## EXERCISE AIM
In the entries below, find the line containing "utf8_go (map N_of_ascii" and the line containing "(general category Nd, Unicode". Copy those two lines and everything between them exactly, and only that.
*** RECORDS SUPPLIED ***
(** The body of [foreach(pl, parameters)]. *)
Definition scan_DefElem (o : Options) (defel : DefElem) : M Options :=
  if named defel "sfunc" then
    v <- call (defGetQualifiedName defel) ;;
    ret {| transfuncName := v;
           finalfuncName := finalfuncName o;
           sortoperatorName := sortoperatorName o;
           transsortoperatorName := transsortoperatorName o;
           baseType := baseType o; transType := transType o;
           initval := initval o; ishypothetical := ishypothetical o |}
  else if named defel "sfunc1" then
    v <- call (defGetQualifiedName defel) ;;
    ret {| transfuncName := v;
           finalfuncName := finalfuncName o;
           sortoperatorName := sortoperatorName o;
           transsortoperatorName := transsortoperatorName o;
           baseType := baseType o; transType := transType o;
           initval := initval o; ishypothetical := ishypothetical o |}
  else if named defel "finalfunc" then
    v <- call (defGetQualifiedName defel) ;;
    ret {| transfuncName := transfuncName o;
           finalfuncName := v;
           sortoperatorName := sortoperatorName o;
           transsortoperatorName := transsortoperatorName o;
           baseType := baseType o; transType := transType o;
           initval := initval o; ishypothetical := ishypothetical o |}
  else if named defel "sortop" then
    v <- call (defGetQualifiedName defel) ;;
    ret {| transfuncName := transfuncName o;
           finalfuncName := finalfuncName o;
           sortoperatorName := v;
           transsortoperatorName := transsortoperatorName o;
           baseType := baseType o; transType := transType o;
           initval := initval o; ishypothetical := ishypothetical o |}
  else if named defel "basetype" then
    v <- call (defGetTypeName defel) ;;
    ret {| transfuncName := transfuncName o;
           finalfuncName := finalfuncName o;
           sortoperatorName := sortoperatorName o;
           transsortoperatorName := transsortoperatorName o;
           baseType := v; transType := transType o;
           initval := initval o; ishypothetical := ishypothetical o |}
  else if named defel "stype" then
    v <- call (defGetTypeName defel) ;;
    ret {| transfuncName := transfuncName o;
           finalfuncName := finalfuncName o;
           sortoperatorName := sortoperatorName o;
           transsortoperatorName := transsortoperatorName o;
           baseType := baseType o; transType := v;
           initval := initval o; ishypothetical := ishypothetical o |}
  else if named defel "stype1" then
    v <- call (defGetTypeName defel) ;;
    ret {| transfuncName := transfuncName o;
           finalfuncName := finalfuncName o;
           sortoperatorName := sortoperatorName o;
           transsortoperatorName := transsortoperatorName o;
           baseType := baseType o; transType := v;
           initval := initval o; ishypothetical := ishypothetical o |}
  else if named defel "initcond" then
    v <- call (defGetString defel) ;;
    ret {| transfuncName := transfuncName o;
           finalfuncName := finalfuncName o;
           sortoperatorName := sortoperatorName o;
           transsortoperatorName := transsortoperatorName o;
           baseType := baseType o; transType := transType o;
           initval := v; ishypothetical := ishypothetical o |}
  else if named defel "initcond1" then
    v <- call (defGetString defel) ;;
    ret {| transfuncName := transfuncName o;
           finalfuncName := finalfuncName o;
           sortoperatorName := sortoperatorName o;
           transsortoperatorName := transsortoperatorName o;
           baseType := baseType o; transType := transType o;
           initval := v; ishypothetical := ishypothetical o |}
  else if named defel "hypothetical" then
    ret {| transfuncName := transfuncName o;
           finalfuncName := finalfuncName o;
           sortoperatorName := sortoperatorName o;
           transsortoperatorName := transsortoperatorName o;
           baseType := baseType o; transType := transType o;
           initval := initval o; ishypothetical := true |}
  else if named defel "transsortop" then
    v <- call (defGetQualifiedName defel) ;;
    ret {| transfuncName := transfuncName o;
           finalfuncName := finalfuncName o;
           sortoperatorName := sortoperatorName o;
           transsortoperatorName := v;
           baseType := baseType o; transType := transType o;
           initval := initval o; ishypothetical := ishypothetical o |}
  else
    ereport_WARNING ERRCODE_SYNTAX_ERROR
      ("aggregate attribute " ++ dquote ++ defname defel ++ dquote
       ++ " not recognized") ;;;
    ret o.

Fixpoint scan_parameters (o : Options) (cells : list Ptr) : M Options :=
  match cells with
  | [] => ret o
  | cell :: rest =>
      defel <- as_DefElem cell ;;
      o' <- scan_DefElem o defel ;;
      scan_parameters o' rest
  end.

(** *** The locals the argument loops set *)

Record ArgState : Type :=
  { aggArgTypes : option (list (option Z));
    next_index : nat;
    variadic_type : Z;
    ord_variadic_type : Z }.

(** The body of [foreach(lc, linitial(args))]. *)
Definition scan_direct_arg (st : ArgState) (cell : Ptr) : M ArgState :=
  is_list <- IsA_List cell ;;
  if is_list then
    first <- linitial cell ;;
    curTypeName <- as_TypeName first ;;
    typ <- call (typenameTypeId curTypeName) ;;
    vt <- (if typ =? ANYOID then ret ANYOID
           else if typ =? ANYARRAYOID then ret ANYELEMENTOID
           else if negb (OidIsValid (get_element_type typ))
                then elog_ERROR "variadic parameter is not an array"
                else ret typ) ;;
    a <- store (aggArgTypes st) (next_index st) vt ;;
    ret {| aggArgTypes := a;
           next_index := S (next_index st);
           variadic_type := vt;
           ord_variadic_type := ord_variadic_type st |}
  else
    curTypeName <- as_TypeName cell ;;
    typ <- call (typenameTypeId curTypeName) ;;
    a <- store (aggArgTypes st) (next_index st) typ ;;
    ret {| aggArgTypes := a;
           next_index := S (next_index st);
           variadic_type := variadic_type st;
           ord_variadic_type := ord_variadic_type st |}.
(** * food-tag-ocr: the label extraction core of [ocr-service/main.py]

    A shallow embedding of the text-to-record extractors of the OCR
    service ([extract_text_lines], [parse_food_label], the field
    extractors, [extract_nutrition] and [calculate_nrv]) together with
    the fragments of the Python runtime they rely on: Unicode strings,
    [str.strip], the [re] module on the patterns the source uses,
    binary64 arithmetic, [float()], [int()] and dictionaries. *)

From Stdlib Require Import ZArith NArith List Ascii String Lia.
From Stdlib Require Import DecimalString.
From Stdlib Require Import Floats.SpecFloat.
From stdpp Require Import gmap strings list.

Local Open Scope N_scope.

(** ** Python strings: sequences of Unicode code points *)

Module Unicode.

(** A Python [str] is a sequence of code points; [len] counts code
    points, not bytes. *)
Definition char := N.
Definition str := list N.

(** Literals are written as UTF-8 text and decoded once. *)
Fixpoint utf8_go (bs : list N) (need : nat) (acc : N) : str :=
  match bs with
  | [] => []
  | b :: bs' =>
      match need with
      | S n =>
          let acc' := acc * 64 + b mod 64 in
          match n with
          | O => acc' :: utf8_go bs' 0%nat 0
          | _ => utf8_go bs' n acc'
          end
      | O =>
          if b <? 128 then b :: utf8_go bs' 0%nat 0
          else if b <? 224 then utf8_go bs' 1%nat (b mod 32)
          else if b <? 240 then utf8_go bs' 2%nat (b mod 16)
          else utf8_go bs' 3%nat (b mod 8)
      end
  end.

Definition u (s : string) : str :=
  utf8_go (map N_of_ascii (list_ascii_of_string s)) 0%nat 0.

(** [str.isspace] for one code point; also the class [\s] of [re] on
    [str] patterns and the characters removed by [str.strip()]. *)
Definition is_space (c : char) : bool :=
  ((9 <=? c) && (c <=? 13)) || ((28 <=? c) && (c <=? 32))
  || (c =? 133) || (c =? 160) || (c =? 5760)
  || ((8192 <=? c) && (c <=? 8202))
  || (c =? 8232) || (c =? 8233) || (c =? 8239) || (c =? 8287)
  || (c =? 12288).

(** The code points of the digit zero of every decimal-digit block
    (general category Nd, Unicode 14.0); each block is ten consecutive
    code points holding the digits 0 to 9. *)
Definition decimal_zeros : list N :=
  [ 0x30; 0x660; 0x6f0; 0x7c0; 0x966; 0x9e6; 0xa66; 0xae6; 0xb66; 0xbe6;
    0xc66; 0xce6; 0xd66; 0xde6; 0xe50; 0xed0; 0xf20; 0x1040; 0x1090;
    0x17e0; 0x1810; 0x1946; 0x19d0; 0x1a80; 0x1a90; 0x1b50; 0x1bb0;
    0x1c40; 0x1c50; 0xa620; 0xa8d0; 0xa900; 0xa9d0; 0xa9f0; 0xaa50;
    0xabf0; 0xff10; 0x104a0; 0x10d30; 0x11066; 0x110f0; 0x11136;
    0x111d0; 0x112f0; 0x11450; 0x114d0; 0x11650; 0x116c0; 0x11730;
    0x118e0; 0x11950; 0x11c50; 0x11d50; 0x11da0; 0x16a60; 0x16ac0;
    0x16b50; 0x1d7ce; 0x1d7d8; 0x1d7e2; 0x1d7ec; 0x1d7f6; 0x1e140;
    0x1e2f0; 0x1e950; 0x1fbf0 ].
*** End of RECORDS SUPPLIED ***
## YOUR SOLUTION
  utf8_go (map N_of_ascii (list_ascii_of_string s)) 0%nat 0.

(** [str.isspace] for one code point; also the class [\s] of [re] on
    [str] patterns and the characters removed by [str.strip()]. *)
Definition is_space (c : char) : bool :=
  ((9 <=? c) && (c <=? 13)) || ((28 <=? c) && (c <=? 32))
  || (c =? 133) || (c =? 160) || (c =? 5760)
  || ((8192 <=? c) && (c <=? 8202))
  || (c =? 8232) || (c =? 8233) || (c =? 8239) || (c =? 8287)
  || (c =? 12288).

(** The code points of the digit zero of every decimal-digit block
    (general category Nd, Unicode 14.0); each block is ten consecutive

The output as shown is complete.